I glance at my maid of honor in the salon mirror, my eyes pleading to her for help. This can’t be happening, not on my wedding day.

I have an updo so messy that it looks as if Edward Scissorhands has fashioned a giant piece of tumbleweed to the crown of my head. My hairstylist stands back to get the full visual, but even he knows that his creation is terrible. My hair looked perfect the first time he did it, but a piece fell out, and instead of using hair spray, he started over.

“Let me try again,” he says.

A few more stylists gather around us to assess the situation. “Do you serve alcohol here?” I ask.

My mother, who wore her hair down on her wedding day, would be horrified at what this man has done. The entire time I planned my wedding, I wished she were here. But I never needed her more than now, with this distressed hairstylist who’s so nervous that his hands are shaking. She died when I was in college.

Maybe my wedding veil, the same one she wore 40 years ago, will cover the damage. But what if it doesn’t?

“Let’s just do a blowout,” I say.

I think about the inspiration photo I brought to my hairstylist a few days earlier. I found a photo of Blake Lively that I liked. Her hair always looks perfect — relaxed and flowy, cascading down her back. I knew I wouldn’t look exactly like her, but one can dream, especially on her wedding day.

When I showed him the photo, my hairstylist scoffed: “I think your hair would look better up.”

I realize now that this was my first mistake: hiring a hairstylist who didn’t listen to me. But I humored him as he effortlessly swept my hair off my neck. I loved it. I still looked like me, just a little more glamorous. Plus, my fiance was so used to seeing my hair down.

Maybe it would be fun to surprise him!

Now, though, I’m the one surprised by how drastically wrong this day is turning out. It’s as if this man fluttering around me has forgotten that he’s a hairstylist. He paces around my chair, then picks up a comb.

I had actually been waiting for this — the rite of passage so traumatizing that the bride can share the tale only months after the wedding.

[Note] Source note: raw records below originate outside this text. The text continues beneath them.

(** *** Extrinsics *)

#[export] Instance rt_lock_eq_dec : EqDecision Types.LockTime.
Proof. solve_decision. Defined.
#[export] Instance rt_lock_countable : Countable Types.LockTime.
Proof.
  refine (inj_countable' (fun l => match l with Types.Height n => inl n | Types.Time n => inr n end)
    (fun s => match s with inl n => Types.Height n | inr n => Types.Time n end) _). by intros [].
Defined.
#[export] Instance rt_regular_eq_dec : EqDecision Types.RegularTxIn.
Proof. solve_decision. Defined.
#[export] Instance rt_in_eq_dec : EqDecision Types.TxIn.
Proof. solve_decision. Defined.
#[export] Instance rt_in_countable : Countable Types.TxIn.
Proof.
  refine (inj_countable' (fun i => match i with
      | Types.Coinbase d s => inl (d, s)
      | Types.Regular r => inr (Types.previous_output r, Types.unlocking_script r, Types.sequence r, Types.witness r)
      end)
    (fun s => match s with
      | inl (d, s) => Types.Coinbase d s
      | inr (o, u, q, w) => Types.Regular (Types.mk_regular_txin o u q w)
      end) _). by intros [| []].
Defined.
#[export] Instance rt_out_eq_dec : EqDecision Types.TxOut.
Proof. solve_decision. Defined.
#[export] Instance rt_out_countable : Countable Types.TxOut.
Proof. refine (inj_countable' (fun o => (Types.value o, Types.script_pubkey o)) (fun '(v, s) => Types.mk_txout v s) _). by intros []. Defined.
#[export] Instance rt_tx_eq_dec : EqDecision Types.Transaction.
Proof. solve_decision. Defined.
#[export] Instance rt_tx_countable : Countable Types.Transaction.
Proof.
  refine (inj_countable' (fun t => (Types.version t, Types.lock_time t, Types.input t, Types.output t))
    (fun '(v, l, i, o) => Types.mk_transaction v l i o) _). by intros [].
Defined.
#[export] Instance call_eq_dec : EqDecision RuntimeCall.
Proof. solve_decision. Defined.
#[export] Instance call_countable : Countable RuntimeCall.
Proof.
  refine (inj_countable' (fun c => match c with Transact t => inl t | OtherCall z => inr z end)
    (fun s => match s with inl t => Transact t | inr z => OtherCall z end) _). by intros [].
Defined.

#[export] Instance extrinsic_codec : ExtrinsicCodec := {| encode_extrinsic := to_bytes; decode_extrinsic := of_bytes |}.
#[export] Instance extrinsic_codec_laws : ExtrinsicCodecLaws.
Proof. split. apply of_to_bytes. Qed.

(** *** A node with two blocks *)

Definition first_coinbase : Transaction := mk_tx 1 100 [mk_txin null_outpoint [4] 0 [[9]]] [mk_txout 50 [65]].
Definition first : Block := mk_block (SampleChain.header 1 100) [first_coinbase].
Definition payment : Transaction := mk_tx 1 201 [mk_txin (mk_outpoint (100 :: replicate 31 0) 0) [1] 0 [[2]]] [mk_txout 30 [66]].
Definition second : Block :=
  mk_block (SampleChain.header 2 130) [mk_tx 1 101 [mk_txin null_outpoint [5] 0 []] [mk_txout 50 [66]]; payment].

Definition sub1 : bytes := replicate 32 7.
Definition sub2 : bytes := replicate 32 8.
Definition at_start : NodeClient := start_client first [] (fun _ _ _ => sub1).
Definition node : NodeClient := import_block_into at_start (0 + 1) second sub2 4 true.

Lemma node_reached : node_imports first [] (fun _ _ _ => sub1) node [second; first].
Proof. apply node_import; try reflexivity. apply node_start. Qed.

(** The same with the hashes of the best chain by height. *)
Definition best_client : Client := {|
  get_aux := get_aux (backend node);
  client_number := client_number (backend node);
  client_hash n := inr (if n =? 0 then Some sub1 else if n =? 1 then Some sub2 else None);
  client_header := client_header (backend node);
  best_hash := best_hash (backend node);
  best_number := best_number (backend node);
|}.
Definition best_node : NodeClient := mk_node_client best_client (client_block node).

Lemma best_node_holds b e : holds node b e -> holds best_node b e.
Proof. intros [[K1 K2 K3 K4 K5 K6 K7] Hh Hb]. split; [split; assumption | exact Hh | exact Hb]. Qed.

Definition chain : list (Z * Block) := [(0, first); (1, second)].
Definition index : IndexerDatabase := from_ok empty_db (ref_blocks Mainnet chain empty_db).

Lemma chain_served : best_chain best_node chain.
Proof.
  pose proof (node_imports_holds first [] (fun _ _ _ => sub1) eq_refl node _ node_reached) as Hh.
  repeat constructor; cbn [fst snd].
  - destruct (Hh first) as [e He]; [by right; left |]. exists e. split; [| by apply best_node_holds].
    assert (Hs : Some (e_sub e) = Some sub1) by (rewrite <- (k_sub _ _ _ (ho_known _ _ _ He)); vm_compute; reflexivity).
    cbn. by rewrite Hs.
  - destruct (Hh second) as [e He]; [by left |]. exists e. split; [| by apply best_node_holds].
    assert (Hs : Some (e_sub e) = Some sub2) by (rewrite <- (k_sub _ _ _ (ho_known _ _ _ He)); vm_compute; reflexivity).
    cbn. by rewrite Hs.
Qed.

Lemma served_chain_valid : valid_chain chain.
Proof.
  split; [repeat (constructor; cbn; try lia) | refine (bool_decide_unpack _ _); vm_compute; exact I .. |].
  repeat (apply Forall_cons; split; [split; [repeat (apply Forall_cons; split; [unfold amount_ok, i64_max; cbn; lia |]);
    apply Forall_nil_2 | unfold u32_max; cbn; lia] |]); apply Forall_nil_2.
Qed.

Lemma chain_positions : positions_ok chain.
Proof. repeat (constructor; cbn; [unfold is_u32, u32_max; lia |]); constructor. Qed.

Lemma index_built : ref_blocks Mainnet chain empty_db = Ok index.
Proof. apply from_ok_eq. vm_compute. reflexivity. Qed.
End SampleRpc.

Module RpcWitness.
Import SampleRpc.

(** The second block is found, and the first one comes without its witness. *)
Lemma rpc_blocks_spec_witness :
  block node (Some (id_of first)) = Ok (Some (stored_block first)) /\ stored_block first <> first /\
  best_block_hash node = Ok (id_of second).
Proof.
  destruct (rpc_blocks_spec first [] (fun _ _ _ => sub1) node [second; first] eq_refl node_reached) as (Ha & _ & _).
  split_and!; [| discriminate | reflexivity].
  apply (an_block _ _ (Ha first ltac:(by right; left))).
Defined.

(** A payment of the second block, with its witness. *)
Lemma rpc_transactions_spec_witness :
  transaction best_node (save_state (Active 1) index) (compute_txid payment) = Ok (Some payment) /\
  btc_get_raw_transaction Mainnet best_node (save_state (Active 1) index) no_network (compute_txid payment) (Some false) =
    Ok (JsonString (serialize_hex payment)).
Proof.
  destruct (rpc_transactions_spec Mainnet best_node no_network chain 1 (save_state (Active 1) index)
    chain_served served_chain_valid chain_positions) as (Ha & _ & _).
  { exists index. split; [exact index_built | reflexivity]. }
  destruct (Ha 1 second 1%nat payment) as (Ht & _ & Hraw); [by right; left | reflexivity |].
  split; [exact Ht |]. by apply Hraw.
Defined.
End RpcWitness.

I just hadn’t expected my story to involve my hair, the thing I cared about most.

“Let me try again,” my hairstylist pleads.

I mull it over, wincing each time he pulls out a bobby pin.

“I think I should wear my hair down,” I reply.

“Trust me,” he says. Two words no bride ever wants to hear from her hairstylist on her wedding day.

I glance at my phone. “Okay, but hurry. We’re running out of time.”

My hairstylist dashes off, then returns with a strange-looking hair piece shaped like a doughnut. “I’m going to build your updo around this,” he says. “It’ll give your hair extra volume.”

I don’t want a fake hair piece. What I want is my mother. I imagine her flying through the door like a superhero, packing heat with two cans of Aqua Net hair spray to save the day so I don’t have to get married with a doughnut in my hair.

Hair was everything to us when I was young. Every morning before school, when it was so early that it was still dark out, we’d be making great hair happen in the bathroom. It was our war room: cans of hair spray strewn about with their lids off for easy access; five types of combs, picks and brushes; and the curling iron perched on the side, heat on its highest setting.

Every day, my mother found some way to jazz up my straight brown hair with polka-dot bows, clips in the shape of rotary telephones and sparkly butterfly barrettes. Sometimes, she would crimp my hair or feather my bangs. My first perm really changed the game. It transformed my limp hair into tight, rotini pasta full of volume. My mother had been getting perms for most of her adult life and was proud to pass on what she had learned.

“It looks really good!” she said when I walked out of Famous Hair with my new do.

I pulled on a curl, and it bounced right back up. “I can’t even get a comb through it! It’s perfect!”

To complete the look, she bought me my own can of hair spray, which I wish my hair stylist had doused my hair with from the very beginning, instead of trying this hair doughnut nonsense.

While planning my wedding, my grief over losing my mother resurfaced every time I made a decision without her. When I bought my powder blue wedding heels, I thought about her shoes that I gave to Goodwill after her death. I wanted to keep them, but they didn’t fit.

When I found a seamstress on the Lower East Side to refurbish her wedding veil so that I could wear it, I struggled with the realization that I would never get to hear from her what her own wedding day was like. When I looked at myself in the mirror in my wedding dress, I thought about the photo my mother took with her own mother on her wedding day, both of them smiling at each other in her dresser mirror. I would never have that, either.

I yearned for her opinion on my choices — my dress, jewelry, makeup — but always came up empty. Now, though, in this terrible moment, I know exactly what my mother would tell this man holding a hair doughnut: “Don’t skimp on the hair spray,” I say.

This time, he gets the message. There’s so much hair spray floating around the room by the time he finishes that one light of a match would probably set the salon on fire.

When my hairstylist spins me around to see the back of my hair, I have to admit that I’m impressed. He used the doughnut in my updo, and while there’s no trace of it to the eye, it’s still there behind the scenes, holding me in place.

He doesn’t charge me a cent, but I still tip generously before walking out the door. My mother would have done the same.